(* ===== verification/DiffHunks.v ===== *)
(** * Hunks: applying them to the old text gives the new one

    [patch] replays hunks by their headers.  The change ranges cover every
    edit, merging keeps them apart by more than twice the context, so the
    windows of the hunks are disjoint and what lies between them is common. *)

From stdpp Require Import sorting.
From S2P Require Import Prelude GoStd GoText Diff DiffCorrect.

(** ** Applying hunks *)

(** [src] and the output are at lines [sp] and [dp], counted from 1. *)
Fixpoint patch (sp dp : Z) (src : list bytes) (hs : list hunk) : option (list bytes) :=
  match hs with
  | [] => Some src
  | h :: hs' =>
      let skip := srcStart h - sp in
      let old := take (Z.to_nat (srcCount h)) (drop (Z.to_nat skip) src) in
      if (0 <=? skip) && (skip <=? len src) && (dstStart h =? dp + skip) && (dstCount h =? len (dst_side (h_ops h)))
         && (srcCount h =? len (src_side (h_ops h))) && bool_decide (old = src_side (h_ops h))
      then
        match patch (srcStart h + srcCount h) (dstStart h + dstCount h) (drop (Z.to_nat (skip + srcCount h)) src) hs' with
        | Some rest => Some (take (Z.to_nat skip) src ++ dst_side (h_ops h) ++ rest)
        | None => None
        end
      else None
  end.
================================
Pull every line with the string "them" from the data above.

_Response to this task_
(** * Hunks: applying them to the old text gives the new one
    edit, merging keeps them apart by more than twice the context, so the
    windows of the hunks are disjoint and what lies between them is common. *)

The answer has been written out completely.